What is needed: Among the records, how many lines carry the string "destruct"? Give that number with nothing added.

=-=-=-=-=

Lemma table_ok_Forall t : table_ok t → map_Forall (λ h x, valid_utf8 h ∧ target_ok x) (entries t).
Proof. intros (m & Hm & Hf). unfold entries. by rewrite Hm. Qed.

Lemma added_ok hosts x t t' :
  added hosts x (entries t) (entries t') → table_ok t → table_map t' ≠ None →
  Forall valid_utf8 hosts → target_ok x → table_ok t'.
Proof.
  intros Ha Ht Hn Hh Hx. apply table_ok_entries; [done|]. intros h y Hy. rewrite Ha in Hy.
  destruct (entries t !! h) eqn:E; [injection Hy as <-; by apply (table_ok_Forall t Ht)|].
  case_decide as Hin; [|done]. injection Hy as <-. split; [|done].
  by apply (proj1 (Forall_forall _ _) Hh).
Qed.

Lemma removed_ok hosts t t' :
  removed hosts (entries t) (entries t') → table_ok t → table_map t' ≠ None → table_ok t'.
Proof.
  intros Ha Ht Hn. apply table_ok_entries; [done|]. intros h y Hy. rewrite Ha in Hy.
  case_decide; [done|]. by apply (table_ok_Forall t Ht).
Qed.

(** Finalizers that do not repeat lose ours. *)
Lemma remove_finalizer fin :
  NoDup fin → contains fin httpScaledObjectFinalizer = true →
  ∃ l, remove fin httpScaledObjectFinalizer = Ok l ∧ httpScaledObjectFinalizer ∉ l.
Proof.
  intros Hnd Ec. apply contains_elem in Ec. apply list_elem_of_split in Ec as (l1 & l2 & Heq). rewrite Heq in *.
  apply NoDup_app in Hnd as (_ & H1 & H2). apply NoDup_cons in H2 as [H2 _].
  assert (httpScaledObjectFinalizer ∉ l1) by (intros Hin; by apply (H1 _ Hin); set_solver).
  exists (l1 ++ l2). split; [by apply remove_once|]. by rewrite elem_of_app; intros [?|?].
Qed.

Section reconcile.
Context `{Client W} (view : W → cluster) `{!ClientLaws W view}.
Implicit Types (s : rstate W).

Lemma sanitize_run s s' :
  sanitize s = (Ok tt, s') →
  rs_world s' = rs_world s ∧ rs_table s' = rs_table s
  ∧ hso_Namespace (rs_httpso s') = hso_Namespace (rs_httpso s)
  ∧ hso_Name (rs_httpso s') = hso_Name (rs_httpso s)
  ∧ spec_ScaleTargetRef (hso_Spec (rs_httpso s')) = spec_ScaleTargetRef (hso_Spec (rs_httpso s))
  ∧ spec_Hosts (hso_Spec (rs_httpso s')) = hosts_of (rs_httpso s)
  ∧ is_Some (hosts_of (rs_httpso s))
  ∧ (∀ base ref, httpso_target base (rs_httpso s') ref = httpso_target base (rs_httpso s) ref).
Proof.
  unfold sanitize, sanitizeHosts, hosts_of, httpso_target.
  destruct (spec_Hosts _) as [hosts|] eqn:E1, (spec_Host _) as [h|] eqn:E2; intros Hr; simplify_eq/=;
    rewrite ?E1, ?E2; split_and!; try done; by eexists.
Qed.

Lemma finalizeScaledObject_run o s s' :
  finalizeScaledObject s = (Ok tt, s') →
  leaving o (view (rs_world s)) (rs_httpso s) →
  rs_table s' = rs_table s
  ∧ configmaps (view (rs_world s')) = configmaps (view (rs_world s))
  ∧ scaledobjects (view (rs_world s')) = scaledobjects (view (rs_world s))
  ∧ (NoDup (hso_Finalizers o) → ∀ o', httpscaledobjects (view (rs_world s')) !! hso_key o = Some o' →
       httpScaledObjectFinalizer ∉ hso_Finalizers o')
  ∧ (hso_Finalizers o = [httpScaledObjectFinalizer] → is_Some (hso_DeletionTimestamp o) →
     httpscaledobjects (view (rs_world s')) !! hso_key o = None).
Proof.
  intros Hr (Hok & Hm & o1 & Ho1 & Hc1). unfold finalizeScaledObject in Hr.
  apply ST_bind_Ok in Hr as (? & ? & [= <- <-] & Hr).
  pose proof (same_core_key _ _ Hm) as Hkey.
  destruct Hm as (_ & _ & _ & Hf & _). destruct Hc1 as (Hns1 & Hn1 & Hd1 & Hf1 & Hs1).
  rewrite Hf in Hr. destruct (contains _ _) eqn:Ec.
  - destruct (remove (hso_Finalizers o) httpScaledObjectFinalizer) as [l|e|p] eqn:Hl; [|done..].
    apply ST_bind_Ok in Hr as ([] & ? & [= <-] & Hr). unfold update_httpso in Hr.
    cbn [rs_world rs_table rs_httpso] in Hr. set (o2 := set_Finalizers l _) in Hr.
    destruct (Update_HTTPScaledObject o2 (rs_world s)) as [[o3|e|p] w1] eqn:Eu; [|done..].
    injection Hr as <-. cbn [rs_world rs_table rs_httpso].
    apply (effect_Ok view _ _ _ _ _ (Update_HTTPScaledObject_law _)) in Eu as (cur & rv & Hcur & Hv & ->).
    assert (hso_key o2 = hso_key o) as Hk2 by exact Hkey. rewrite Hk2, Ho1 in Hcur.
    injection Hcur as <-. rewrite Hv.
    cbn [configmaps scaledobjects httpscaledobjects set_httpscaledobjects].
    assert (hso_key (stored_update false o2 o1 rv) = hso_key o) as Hk3
      by (unfold hso_key; simpl; by rewrite Hns1, Hn1).
    rewrite <-Hk3. split_and!; try done.
    + intros Hnd o' Ho'. destruct (remove_finalizer _ Hnd Ec) as (l' & Hl' & Hni).
      apply put_hso_self in Ho' as ->. by assert (l' = l) as -> by congruence.
    + intros Hone [ts Hts]. rewrite Hone in Hl. vm_compute in Hl. injection Hl as <-.
      unfold put_hso. cbn [hso_DeletionTimestamp hso_Finalizers stored_update]. rewrite Hd1, Hts.
      cbn [hso_Finalizers o2 set_Finalizers]. apply lookup_delete_eq.
  - injection Hr as <-. split_and!; try done.
    + intros _ o' Ho'. rewrite Ho1 in Ho'. injection Ho' as <-.
      rewrite Hf1. intros Hin. apply contains_elem in Hin. congruence.
    + intros Hone. rewrite Hone in Ec. by vm_compute in Ec.
Qed.

(** What a reconciliation that reports no error went through. *)
Lemma Reconcile_alive c req w w1 t o d w' t' :
  Get_HTTPScaledObject req w = (Ok o, w1) → hso_DeletionTimestamp o = None →
  Reconcile c req w t = (Ok (d, None), (w', t')) →
  ∃ s1 s2 s3 s4 r, ensureFinalizer (mkRstate w1 t o) = (Ok tt, s1) ∧ sanitize s1 = (Ok tt, s2)
  ∧ createOrUpdateApplicationResources (BaseConfig c) (ExternalScalerConfig c) s2 = (Ok tt, s3)
  ∧ SaveStatus (snd (add_condition Ready ConditionTrue HTTPScaledObjectIsReady "Finished object creation" s3))
    = (r, s4) ∧ w' = rs_world s4 ∧ t' = rs_table s4 ∧ d = 0.
Proof.
  intros Hg Hd Hr. unfold Reconcile in Hr. rewrite Hg in Hr.
  destruct (reconcile_object c (mkRstate w1 t o)) as [x s4] eqn:Hro. injection Hr as -> <- <-.
  unfold reconcile_object in Hro. apply ST_bind_Ok in Hro as (? & ? & [= <- <-] & Hro). simpl in Hro.
  rewrite Hd in Hro.
  apply ST_bind_Ok in Hro as (x1 & s1 & H1 & Hro). apply try_run in H1. destruct x1 as [[]|e]; [|done].
  apply ST_bind_Ok in Hro as (x2 & s2 & H2 & Hro). apply try_run in H2. destruct x2 as [[]|e]; [|done].
  apply ST_bind_Ok in Hro as (x3 & s3 & H3 & Hro). apply try_run in H3. destruct x3 as [[]|e].
  - apply ST_bind_Ok in Hro as ([] & s5 & H5 & Hro). apply ST_bind_Ok in Hro as (u & s6 & H6 & Hro).
    injection Hro as <- <-. exists s1, s2, s3, s6, (Ok u). rewrite H5. by split_and!.
  - by apply ST_bind_Ok in Hro as (? & ? & _ & ?).
Qed.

=-=-=-=-=

Result below: 11